The Ivory Tree Coral Oculina varicosa, forms extensive bioherms (reefs) of azooxanthellate colonies at depths of 70-100m along the edge of the Florida Hatteras slope. Deepwater Oculina reefs support invertebrate and fish communities as diverse as those of tropical coral reefs, and are a critical spawning habitat for a number of commercial fisheries species. A different morphological variant of O. varicosa inhabits the near-shore limestone ledges, and these shallow-water colonies were included in the study as an ecological comparison of conspecific populations exploiting different habitats, and as a preliminary reproductive model for the less accessible deep reefs. Colonies from the two populations were confirmed as conspecific using Internal Transcribed Spacer (ITS) sequences of the nuclear ribosomal gene from deep and shallow colonies.

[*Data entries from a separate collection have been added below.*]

Lemma lock_oinv y i k c' :
  threads s !! t = Some (AcquireIo y i k c') →
  (y = Block.Read → up_to_date (slot_meta s i) = false) →
  (y = Block.Write → dirty (slot_meta s i) = true) →
  let s' := with_cur c (with_pc t (FindSlot y i k c') (with_slot i (set_locked true) s)) in
  inv n s' → oinv n s'.
Proof using Hinv.
  intros Ht Hr Hw s' Hi.
  assert (∀ j, data (slots s' j) = data (slots s j) ∧ meta (slots s' j) = meta (slots s j)) as Hs.
  { intros j. change (slots s') with (slots (with_slot i (set_locked true) s)).
    rewrite with_slot_lookup. case_decide; by subst. }
  eapply oinv_keep; try done.
  - intros j. unfold slot_key, slot_meta. by destruct (Hs j) as [-> ->].
  - intros j. unfold slot_meta. destruct (Hs j) as [_ ->]. etrans; [apply (o_refs _ _ Hinv)|]. f_equal.
    pose proof (pins_pc s s' t _ (FindSlot y i k c') j Ht eq_refl eq_refl) as Hc.
    unfold pin_count in Hc. simpl in Hc. lia.
  - apply Hinv.
  - intros j k' Hh. by eapply (o_holds _ _ Hinv t (AcquireIo y i k c')).
  - intros y' j k' c1 [= -> -> -> ->]. done.
Qed.

(** Rebinding an unreferenced, clean, unlocked slot. *)
Lemma rebind_oinv pc pc' k i s' :
  threads s !! t = Some pc → pins_of pc = None → io_locked (slots s i) = false →
  ref_count (slot_meta s i) = 0 →
  (∀ j, slots s' j = if decide (j = i) then bound k (slots s i) else slots s j) →
  requests s' = requests s → disk s' = disk s → threads s' = <[t := pc']> (threads s) →
  (pc' = Outside ∧ handles s' = (i, k) :: handles s ∨
   holds pc' = Some (i, k) ∧ pins_of pc' = Some i ∧ finds pc' = None ∧ handles s' = handles s) →
  inv n s' → oinv n s'.
Proof using Hinv.
  intros Ht Hp Hl Hz Hs Hr Hd Hts Hcase Hi.
  assert (pins s i = 0%nat) as Hpz by (pose proof (o_refs _ _ Hinv i); lia).
  destruct (pins_zero _ _ Hpz) as [Hnh Hnp].
  pose proof (slot_key_bound _ _ _ _ Hs) as Hkey.
  split; try done.
  - intros j. unfold slot_meta. rewrite Hs.
    assert (pins s' j = pins s j + if decide (j = i) then 1 else 0)%nat as ->.
    { pose proof (sum_insert (pin_count j) _ _ _ pc' Ht) as Hc.
      rewrite (pin_count_none j pc) in Hc by done. unfold pins. rewrite Hts.
      destruct Hcase as [[-> ->]|(_ & Hp' & _ & ->)].
      - rewrite (pin_count_none j Outside) in Hc by done. simpl. unfold handle_count at 1. simpl.
        repeat case_decide; try congruence; lia.
      - rewrite (pin_count_some j i) in Hc by done. case_decide; lia. }
    case_decide; [subst; rewrite Hpz; done|]. rewrite Nat.add_0_r. apply (o_refs _ _ Hinv).
  - intros j k' Hin. rewrite Hkey.
    assert ((j, k') = (i, k) ∨ (j, k') ∈ handles s) as [[= -> ->]|H].
    { destruct Hcase as [[_ E]|(_ & _ & _ & E)]; rewrite E in Hin; [by apply elem_of_cons in Hin|by right]. }
    + by rewrite decide_True.
    + rewrite decide_False; [by apply (o_handles _ _ Hinv)|]. intros ->. by apply (Hnh k').
  - intros t' pc1 j k'. rewrite Hts, Hkey. intros [(-> & -> & _)|[_ H]]%list_lookup_insert_Some Hh.
    + destruct Hcase as [[-> _]|(Hh' & _)]; [done|]. rewrite Hh in Hh'. injection Hh' as -> ->.
      by rewrite decide_True.
    + rewrite decide_False; [by apply (o_holds _ _ Hinv t' pc1)|]. intros ->.
      by apply (Hnp t' pc1), (holds_pins _ _ k').
  - intros t' y j k' c'. rewrite Hts. intros [(-> & -> & _)|[_ H]]%list_lookup_insert_Some.
    + by destruct Hcase as [[? _]|(_ & _ & ? & _)].
    + unfold slot_meta. rewrite Hs, decide_False; [by apply (o_finds _ _ Hinv t' y j k' c')|].
      intros ->. destruct (i_find _ _ (o_inv _ _ Hinv) t' i) as [? _]; [by eexists|congruence].
  - intros j. rewrite Hr, Hd, Hs. case_decide as E; [subst|apply Hinv].
    assert (requests s !! i = None) as ->.
    { apply eq_None_not_Some. intros ?%(i_request _ _ (o_inv _ _ Hinv)). congruence. }
    destruct (o_slots _ _ Hinv i). split; simpl; try done. intros k' _ _ [?|[? ?]]; done.
  - rewrite Hd. apply Hinv.
Qed.

Lemma clean_agrees k i :
  slot_key s i = Some k → io_locked (slots s i) = false → dirty (slot_meta s i) = false →
  up_to_date (slot_meta s i) = true → data (slots s i) = disk s k.
Proof using Hinv.
  intros Hk Hl Hd Hu. destruct (o_slots _ _ Hinv i) as [Hlen _ _ Ha].
  assert (requests s !! i = None) as Hn.
  { apply eq_None_not_Some. intros ?%(i_request _ _ (o_inv _ _ Hinv)). congruence. }
  specialize (Ha k Hk Hd (or_introl Hu)). rewrite Hn in Ha. simpl in Ha.
  rewrite !take_ge in Ha; [done|by rewrite (o_disk _ _ Hinv)|by rewrite Hlen].
Qed.

Lemma rebind_view k i s' k' :
  io_locked (slots s i) = false → dirty (slot_meta s i) = false →
  buffer_index (manager s) !! k = None →
  (∀ j, slots s' j = if decide (j = i) then bound k (slots s i) else slots s j) →
  buffer_index (manager s') = <[k := i]> match slot_key s i with
    | Some old => delete old (buffer_index (manager s)) | None => buffer_index (manager s) end →
  disk s' = disk s → view s' k' = view s k'.
Proof using Hinv.
  intros Hl Hd Hk Hs Hm Hdisk. unfold view. rewrite Hm, Hdisk. destruct (decide (k' = k)) as [->|Hne].
  { rewrite lookup_insert_eq, Hk. unfold slot_meta. rewrite Hs, decide_True by done. done. }
  rewrite lookup_insert_ne by done.
  assert (∀ j, buffer_index (manager s) !! k' = Some j → j ≠ i →
    (if up_to_date (slot_meta s' j) then data (slots s' j) else disk s k') =
    (if up_to_date (slot_meta s j) then data (slots s j) else disk s k')) as Hother.
  { intros j _ Hj. unfold slot_meta. by rewrite Hs, decide_False. }
  pose proof (i_index _ _ (o_inv _ _ Hinv)) as Hidx.
  destruct (slot_key s i) as [old|] eqn:Hold.
  - destruct (decide (k' = old)) as [->|].
    + rewrite lookup_delete_eq. pose proof Hold as Ho. apply Hidx in Ho. rewrite Ho.
      destruct (up_to_date (slot_meta s i)) eqn:Hu; [|done]. symmetry. by apply clean_agrees.
    + rewrite lookup_delete_ne by done. destruct (_ !! k') as [j|] eqn:Hj; [|done].
      apply Hother; [done|]. intros ->. apply Hidx in Hj. congruence.
  - destruct (_ !! k') as [j|] eqn:Hj; [|done]. apply Hother; [done|]. intros ->.
    apply Hidx in Hj. congruence.
Qed.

Growth rates (skeletal deposition) of samples from both populations were measured under varying temperature and light regimes. The results showed a significant difference between the two populations under different light conditions. Temperature had no significant effect on growth however. This warrants further investigation, since photosynthetically enhanced calcification did confer an advantage to the shallow zooxanthellate samples, but temperature had no consistent effect on calcium deposition.
Oculina varicosa is a gonochoristic broadcast spawning species, with small eggs (<100 micro-m) and a high fecundity of approximately 4,000-8,000 eggs per cm-2 of skeletal surface area for both populations. The gametogenic cycle begins in the early summer and spawning occurs during late summer and fall, with no obvious relationship to lunar or tidal phase. Histological analysis of gonad sections revealed concurrent gametogenic cycles in both populations; however, the deeper populations generally spawned later (September) than their shallow counterparts (July-August).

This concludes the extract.